*** Data provided

(** * Weather-station server: label derivation, training orchestrator,
      single-flight guard and fuzzy forecast engine

    Shallow embedding of [backend/app.py] (snapshot
    [.history/backend/app_20260112212641.py]): class [WeatherAIModel],
    class [FuzzyForecastEngine], [get_label_distribution],
    [ai_ready_for_training] and the [/api/train-model] endpoint with its
    background worker.

    Conventions.
    - Python floats are modelled by exact rationals ([Q]).  All
      comparisons of the source are against small decimal constants, which
      the rationals reproduce.  Where a float comes straight from a
      request body (the payload validator) it is a [Py.pyfloat], which
      adds NaN and the two infinities: [float()] accepts them.
    - A [datetime] is a whole number of microseconds since the epoch ([Z]).
    - Python's [None] is [None]; a raised exception is a value of [exn].
    - Calls into scikit-learn, the random generator, the clock and the file
      system are inputs of the model (record [Env]). *)

From Stdlib Require Import String Ascii DecimalString ZArith QArith Qminmax
  Qround Qabs
  Bool Lia Lqa List Permutation Sorted.
Import ListNotations.

Open Scope string_scope.
Open Scope list_scope.
Open Scope Q_scope.

(** ** Python builtins used by the server *)

Module Py.

(** [x < y] on floats. *)
Definition Qltb (x y : Q) : bool := negb (Qle_bool y x).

******

## [How to complete this task]
Your answer must be the lines above from the one containing "[ai_ready_for_training] and the" to the one containing "Open Scope string_scope.", both included, restated word for word.

## [Output below]
    [ai_ready_for_training] and the [/api/train-model] endpoint with its
    background worker.

    Conventions.
    - Python floats are modelled by exact rationals ([Q]).  All
      comparisons of the source are against small decimal constants, which
      the rationals reproduce.  Where a float comes straight from a
      request body (the payload validator) it is a [Py.pyfloat], which
      adds NaN and the two infinities: [float()] accepts them.
    - A [datetime] is a whole number of microseconds since the epoch ([Z]).
    - Python's [None] is [None]; a raised exception is a value of [exn].
    - Calls into scikit-learn, the random generator, the clock and the file
      system are inputs of the model (record [Env]). *)

From Stdlib Require Import String Ascii DecimalString ZArith QArith Qminmax
  Qround Qabs
  Bool Lia Lqa List Permutation Sorted.
Import ListNotations.

Open Scope string_scope.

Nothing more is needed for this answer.